(WJET/WFXP/YourErie.com) — A handful of community members joined Asbury Woods staff and volunteers for a quick jaunt in the woods to tap maple trees on Thursday morning.
About a month ago, Asbury Woods offered the community a chance to rent a pair of buckets during maple season. Those renters were invited out to help tap trees. As the winter progresses into spring, the buckets will fill with sap and the renters will come collect the sap to take it home for processing. It takes about 40 gallons of sap from a sugar maple tree to create one gallon of maple syrup.
According to Andrea Krivak, the marketing coordinator for Asbury Woods, 22 buckets were rented. When signing up and paying a fee as a renter, two buckets are assigned to that person. Some people signed up for more than one rental slot, meaning they will have more than two buckets.
Maple syrup is a product unique to North America, specifically to northeast North America. The range of sugar maple trees stretches as far west as Iowa and Missouri, and the southernmost edge of the range is at about West Virginia and northern Kentucky. Native Americans were the first to process maple syrup.

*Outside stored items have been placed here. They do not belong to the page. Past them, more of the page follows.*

(** The [then] member every native promise inherits. *)
Definition builtin_then (s : settlement value) : value :=
  VFun "function then() { [native code] }" (ThenOf s) [].

(** [v.k] for a [v] that is neither [null] nor [undefined].  Of the members
    the prototypes provide only a promise's [then] is one the code reads. *)
Definition member (v : value) (k : string) : value :=
  match v with
  | VObj props => get k props
  | VFun _ _ props => get k props
  | VPromise s => if String.eqb k "then" then builtin_then s else VUndef
  | _ => VUndef
  end.

(** ** Completions and traces *)

Inductive completion (A : Type) : Type :=
| Normal (a : A)
| Abrupt (e : value).
Arguments Abrupt {A} e.

(** What the code does to the outside world, in order: it calls the
    function it found as [payload] or as [payload.promise], writes to the
    console, calls [next] or calls [dispatch]. *)
Inductive event : Type :=
| EInvoke (f : value)
| ELog (args : list value)
| ENext (action : value)
| EDispatch (action : value).

Definition M (A : Type) : Type := (list event * completion A)%type.

Definition ret {A} (a : A) : M A := ([], Normal a).
Definition throw {A} (e : value) : M A := ([], Abrupt e).
Definition tell (evs : list event) : M unit := (evs, Normal tt).
Definition lift {A} (c : completion A) : M A := ([], c).

Definition bind {A B} (m : M A) (k : A -> M B) : M B :=
  match m with
  | (evs, Normal a) => let '(evs', c) := k a in (evs ++ evs', c)
  | (evs, Abrupt e) => (evs, Abrupt e)
  end.

Notation "x <- m ;; k" := (bind m (fun x => k))
  (at level 61, m at next level, right associativity).
Notation "m ;;; k" := (bind m (fun _ => k))
  (at level 61, right associativity).

(** The engine's [TypeError]; the wording of the message is the engine's
    business and no statement below depends on it. *)
Definition TypeError (msg : string) : value :=
  VObj [("name", VStr "TypeError"); ("message", VStr msg)].

(** [v.k] where [v] may be [null] or [undefined]. *)
Definition get_member (v : value) (k : string) : completion value :=
  match v with
  | VUndef | VNull => Abrupt (TypeError ("Cannot read property " ++ k))
  | _ => Normal (member v k)
  end.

On Feb. 2, in frigid temperatures, Asbury Woods interpretive naturalist Amy Shook led the tapping effort. She recently completed a one-year fellowship in Minnesota where they had tapped 1,500 trees to process more than 550 gallons of syrup.
“It’s a much smaller production here, which is nice,” Shook said.
Bucket renters were offered a chance to tap the trees themselves under the guidance of Asbury Woods volunteers and staff. A battery-powered drill was used to make a hole through the bark and into the tree. Spiles (like a short, metal straw) were gently hammered into the holes. Aluminum pales were then hung from each of the spiles to collect the sap that soon will drip out of the tree.
Maple sap harvesting is weather dependent. In the frigid temperatures on Thursday, they expected no sap to drip from the spiles. But early next week when daytime highs dramatically warm, Shook said she expects the pales will be filled and need to be emptied, perhaps multiple times per day. The renters will be contacted and will have to bring buckets or other vessels to take home the sap that has been collected in the pales.
Once home, they will have hours of work ahead of them. The sap will need to be boiled to reduce into syrup, often over a wood fire.
Tim and Sue Frawley of Millcreek rented a pair of buckets.
“We wanted to connect with nature and repurpose and reuse what we have instead of shopping at Wegman’s for maple syrup. We’re looking forward to it, and we think it’s going to be delicious,” Tim Frawley said.
“We also have the time this year, which we wouldn’t have had before. We have an inclination to do something fun in the winter,” Sue Frawley added. “We’re excited. We’ve never done it before, so we hope it will turn out.”
Asbury Woods has sent out emails guiding renters on the steps to process the sap into syrup. The recommended equipment includes a large pan over a fire or a turkey fryer, saucepans, a candy thermometer, canning jars and coffee filters.
“We’re a little nervous about it because we don’t have all of the exact equipment, but it will be an adventure,” Sue Frawley said.
Shook said she plans to use an Instant Pot (a modern-day pressure cooker) to make her syrup.
Asbury Woods rents buckets to introduce people to the process of making maple syrup and to give people access to maple trees who otherwise may not have the chance to tap trees.
“It really is a regional and historical product, so we’re bringing awareness to that and educating people about that,” said Sarah Bennett, director of education and community programs at Asbury Woods.